IR誘致、対面交渉困難 タワービル、構想見直し

新型コロナの影響で大きく計画が見直されている夢洲

新型コロナウイルス感染拡大の余波を受け、大阪府・市が有効活用を目指す「夢洲〈ゆめしま〉(大阪市此花区)」の開発に“待った”がかかっている。府市が同地への誘致を目指すカジノを含む統合型リゾート(IR)は、立候補する海外事業者との対面交渉が困難なことから協議を中断。大阪市高速電気軌道(大阪メトロ)の「夢洲駅タワービル」も構想見直しを迫られている。2025年には「大阪・関西万博」のパビリオンと並んでIR関連の巨大建築がお目見えするはずだった夢洲に、暗雲が立ちこめている。(大阪・大川藍)
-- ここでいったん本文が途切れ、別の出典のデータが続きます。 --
(* ===== verification/FutexSched.v ===== *)
(** * Both schedulers meet the interface of futexes

    [futex_block_task] and [futex_wake_task] call the round-robin scheduler,
    or, when [EEVDF_SCHEDULER] is set, the EEVDF scheduler, of the thread's
    processor; the instances are for the threads of one processor. *)

From stdpp Require Import gmap.
From S2P Require Import Prelude Map Cow CowSpec CowProps LList LListSpec Rrs RrsProps RbTree RbShape RbProps Eevdf EevdfSpec EevdfInv EevdfOps EevdfProps.
From S2P Require Import Futex FutexSpec.

(** ** Round robin *)

(** Runnable threads have an entity; the idle thread is not among them. *)
Definition rrs_runs (s : rrs_sys) (K R : gset Z) : Prop :=
  (exists es, rrs_wf s es) /\ (forall t, t ∈ R <-> is_Some (rr_handle s !! t)) /\ R ⊆ K /\ (0 ∉ K) /\
  Z.of_nat (size K) < 2 ^ 60 /\ (thread_of s (rr_idle s) ∉ K).

Lemma rrs_length s es (R : gset Z) : rrs_wf s es -> (forall t, t ∈ R <-> is_Some (rr_handle s !! t)) -> (length es <= size R)%nat.
Proof.
  intros HW HR. pose proof (rw_nodup _ _ HW) as HN. assert (forall e, e ∈ es -> rr_handle s !! thread_of s e = Some e) as Hh.
  { intros e He. destruct (rw_ent _ _ e HW) as [x Hx]; [set_solver|]. unfold thread_of. rewrite Hx. by apply (rw_thread _ _ HW). }
  assert (NoDup (thread_of s <$> es)) as N.
  { apply NoDup_fmap_2_strong; [|by apply NoDup_cons in HN as [_ HN]]. intros a b Ha Hb Heq. pose proof (Hh a Ha) as Ea. pose proof (Hh b Hb) as Eb. congruence. }
  rewrite <- (length_fmap (thread_of s) es), <- (size_list_to_set (C := gset Z) _ N). apply subseteq_size.
  intros t (e & -> & He)%elem_of_list_to_set%list_elem_of_fmap. apply HR. rewrite Hh by done. eauto.
Qed.

Lemma rrs_small s K R : rrs_runs s K R -> forall es, rrs_wf s es -> zlen es < 2 ^ 60.
Proof.
  intros (_ & HR & Hsub & _ & Hsz & _) es HW. pose proof (rrs_length _ _ _ HW HR). apply subseteq_size in Hsub. unfold zlen. lia.
Qed.

(** A thread that is not runnable is not picked, however often the scheduler
    runs. *)
Lemma rrs_not_picked s K R t n :
  rrs_runs s K R -> t ∈ K -> (t ∉ R) -> exists s' ts, rrs_picks n s = Some (s', ts) /\ (t ∉ ts).
Proof.
  intros Hr Ht HtR. pose proof Hr as ([es HW] & HR & Hsub & H0 & Hsz & Hid). pose proof (rrs_small _ _ _ Hr _ HW) as Hlen.
  destruct (picks_members s es n HW) as (s' & ts & E' & Hts); [lia|]. exists s', ts. split; [done|]. intros Hin.
  destruct (Hts t Hin) as (e & [->|He]%elem_of_cons & ->); [done|]. apply HtR, HR.
  destruct (rw_ent _ _ e HW) as [x Hx]; [set_solver|]. unfold thread_of. rewrite Hx. exists e. by apply (rw_thread _ _ HW).
Qed.

Section Rrs.
Context (malloc : lheap -> Z) (junk : Z) {HM : NodeAllocator malloc}.
Context (ent_malloc : gmap Z rrs_entity -> Z) {HE : EntAllocator ent_malloc}.
(* the address of the processor's data *)
Context (cpu : Z) (Hcpu : cpu <> 0).

Definition futex_block_rrs (s : rrs_sys) (thread : Z) : option rrs_sys := remove_rrs_entity s thread cpu.
Definition futex_wake_rrs (s : rrs_sys) (thread : Z) : option rrs_sys := add_rrs_entity malloc junk ent_malloc s thread.

Lemma rrs_block_runs s K R t :
  rrs_runs s K R -> t ∈ R -> exists s', futex_block_rrs s t = Some s' /\ rrs_runs s' K (R ∖ {[t]}).
Proof.
  intros Hr Ht. pose proof Hr as ([es HW] & HR & Hsub & H0 & Hsz & Hid). destruct (proj1 (HR t) Ht) as [e He].
  destruct (rw_handle _ _ HW _ _ He) as [Hin _]. apply list_elem_of_split in Hin as (A & B & ->).
  pose proof (rrs_small _ _ _ Hr _ HW) as Hlen. assert (t <> 0) as Ht0 by (intros ->; apply H0, Hsub, Ht).
  destruct (remove_spec_rrs s A e B t cpu HW) as (s' & E' & HW' & _ & Hi & Hth); [lia|done..|].
  assert (rr_handle s' = delete t (rr_handle s)) as Hh'.
  { unfold remove_rrs_entity in E'. rewrite (proj2 (Z.eqb_neq _ _) Ht0), (proj2 (Z.eqb_neq _ _) Hcpu), He in E'. simpl in E'.
    destruct (rr_ents s !! e); [|done]. cbn [mbind option_bind] in E'. destruct (list_remove_node _ _); [|done]. by injection E' as <-. }
  exists s'. split; [done|]. split_and!; try done; [eauto| |set_solver|].
  - intros u. rewrite Hh', elem_of_difference, elem_of_singleton, HR. destruct (decide (u = t)) as [->|].
    + rewrite lookup_delete_eq. split; [by intros []|by intros []].
    + rewrite lookup_delete_ne by done. naive_solver.
  - rewrite Hi, Hth by set_solver. done.
Qed.

Lemma rrs_wake_runs s K R t :
  rrs_runs s K R -> t ∈ K -> (t ∉ R) -> exists s', futex_wake_rrs s t = Some s' /\ rrs_runs s' K (R ∪ {[t]}).
Proof.
  intros Hr Ht HtR. pose proof Hr as ([es HW] & HR & Hsub & H0 & Hsz & Hid). pose proof (rrs_small _ _ _ Hr _ HW) as Hlen.
  assert (rr_handle s !! t = None) as Hn by (apply eq_None_not_Some; by rewrite <- HR).
  destruct (add_spec_rrs malloc junk ent_malloc s es t HW) as (s' & E' & HW' & Hth & _ & Ho); [lia|done|].
  assert (rr_idle s' = rr_idle s /\ rr_handle s' = <[t := ent_malloc (rr_ents s)]> (rr_handle s)) as [Hi Hh'].
  { unfold add_rrs_entity in E'. rewrite (proj2 (Z.eqb_neq _ _) (ent_total (rr_ents s))) in E'.
    destruct (list_enqueue _ _ _ _) as [[q n]|]; [|done]. by injection E' as <-. }
  exists s'. split; [done|]. split_and!; try done; [eauto| |set_solver|by rewrite Hi, Ho by set_solver].
  intros u. rewrite Hh', elem_of_union, elem_of_singleton, HR. destruct (decide (u = t)) as [->|].
  - rewrite lookup_insert_eq. split; [by eauto|by right].
  - rewrite lookup_insert_ne by done. naive_solver.
Qed.

#[export] Instance rrs_scheduler : Scheduler futex_block_rrs futex_wake_rrs.
Proof.
  refine {| runs := rrs_runs; sched_room := fun _ => True |}.
  - intros s K R (_ & _ & ? & ? & ? & _). done.
  - intros s K R R' (_ & H1 & _) (_ & H2 & _). apply set_eq. intros t. by rewrite H1, H2.
  - intros s K R t Hr Ht _. by apply rrs_block_runs.
  - apply rrs_wake_runs.
Defined.
End Rrs.

(** ** EEVDF *)

Section Eevdf.
Context (malloc : gmap Z cow_block -> Z) (realloc : list Z -> Z -> option (list Z)).
Context {HA : BlockAllocator malloc} {HR : Reallocator realloc}.
Context (cpu : Z) (Hcpu : cpu <> 0).

Definition futex_block_eevdf (s : rq) (thread : Z) : option rq := wait_eevdf_entity malloc realloc s thread cpu.
Definition futex_wake_eevdf (s : rq) (thread : Z) : option rq := futex_eevdf_entity malloc s thread cpu.

(** The threads are those with an entity, runnable when it is in the tree. *)
Definition eevdf_runs (s : rq) (K R : gset Z) : Prop :=
  exists es W, sched_ok s es W /\ (forall t, t ∈ K <-> is_Some (rq_handle s !! t)) /\
    (forall t, t ∈ R <-> exists e, rq_handle s !! t = Some e /\ e ∈ es) /\ (0 ∉ K) /\ Z.of_nat (size K) < 2 ^ 60.

Lemma eevdf_block_runs s K R t :
  eevdf_runs s K R -> t ∈ R -> wait_room s -> exists s', futex_block_eevdf s t = Some s' /\ eevdf_runs s' K (R ∖ {[t]}).
Proof.
  intros (es & W & (HI & HW & HH) & HK & HRt & H0 & Hsz) Ht [Hcap Hlen]. destruct (proj1 (HRt t) Ht) as (e & He & Hin).
  assert (t <> 0) as Ht0 by (intros ->; apply H0, HK; eauto). rewrite (cr_size _ _ HW) in Hlen.
  pose proof (qp_nodup _ _ (proj1 (qi_wf _ _ HI))) as N. apply list_elem_of_split in Hin as (A & B & ->).
  destruct (wait_ok malloc realloc s A e B W t cpu) as (s' & y & E' & HI' & HW' & Hh & Hy & _ & _ & _ & Ho); try done.
  exists s'. split; [done|]. exists (A ++ B), (W ++ [e]). rewrite Hh. split_and!; try done.
  - split_and!; [done|done|]. eapply (handles_but s s' e); eauto.
  - apply NoDup_app in N as (NA & HAB & [HeB NB]%NoDup_cons). intros u. rewrite elem_of_difference, elem_of_singleton, HRt. split.
    + intros [(d & Hd & Hin) Hne]. exists d. split; [done|]. assert (d <> e) by (intros ->; apply Hne; by eapply (ho_inj _ HH)). set_solver.
    + intros (d & Hd & Hin). split; [exists d; split; [done|set_solver]|]. intros ->. assert (d = e) as -> by congruence.
      apply elem_of_app in Hin as [Hin|Hin]; [apply (HAB _ Hin); set_solver|done].
Qed.

Lemma eevdf_wake_runs s K R t :
  eevdf_runs s K R -> t ∈ K -> (t ∉ R) -> exists s', futex_wake_eevdf s t = Some s' /\ eevdf_runs s' K (R ∪ {[t]}).
Proof.
  intros (es & W & (HI & HW & HH) & HK & HRt & H0 & Hsz) Ht HtR. destruct (proj1 (HK t) Ht) as [e He].
  assert (t <> 0) as Ht0 by congruence. destruct (ho_ent _ HH _ _ He) as [x Hx].
  assert (e ∉ es) as Hne by (intros Hin; apply HtR, HRt; eauto).
  destruct (wake_ok malloc s es e x W t cpu) as (s' & A & B & y & E' & -> & HI' & HW' & Hh & Hy & _ & _ & Ho); try done.
  exists s'. split; [done|]. eexists (A ++ e :: B), _. rewrite Hh. split_and!; try done.
  - split_and!; [done|exact HW'|]. eapply (handles_but s s' e); eauto.
  - intros u. rewrite elem_of_union, elem_of_singleton, HRt. split.
    + intros [(d & Hd & Hin)| ->]; [exists d; split; [done|set_solver]|exists e; split; [done|set_solver]].
    + intros (d & Hd & Hin). destruct (decide (d = e)) as [->|]; [right; by eapply (ho_inj _ HH)|left; exists d; split; [done|set_solver]].
Qed.

#[export] Instance eevdf_scheduler : Scheduler futex_block_eevdf futex_wake_eevdf.
Proof.
  refine {| runs := eevdf_runs; sched_room := wait_room |}.
  - intros s K R (es & W & _ & HK & HRt & H0 & Hsz). split; [|done]. intros t (e & He & _)%HRt. apply HK. eauto.
  - intros s K R R' (es & W & (HI & _ & HH) & _ & H1 & _) (es' & W' & (HI' & _ & _) & _ & H2 & _). apply set_eq. intros t. rewrite H1, H2.
    split; intros (e & He & Hin); exists e; (split; [done|]); destruct (ho_ent _ HH _ _ He) as [x Hx];
      [by apply (qi_on _ _ HI' e x Hx), (qi_on _ _ HI e x Hx)|by apply (qi_on _ _ HI e x Hx), (qi_on _ _ HI' e x Hx)].
  - apply eevdf_block_runs.
  - apply eevdf_wake_runs.
Defined.
End Eevdf.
「事業者の投資余力も落ちており、そういうことも勘案しながら開業時期を見定めたい」。6月の会見で大阪市の松井一郎市長はこう答え、夢洲に誘致予定のIRと万博との同時開業を断念。これまで27年3月末の全面開業を条件としていたスケジュールをさらに1―2年後ろ倒しする考えを示した。7月が期限だった提案書類の提出も無期限延期とし、IRに関する交渉は事実上ストップしている。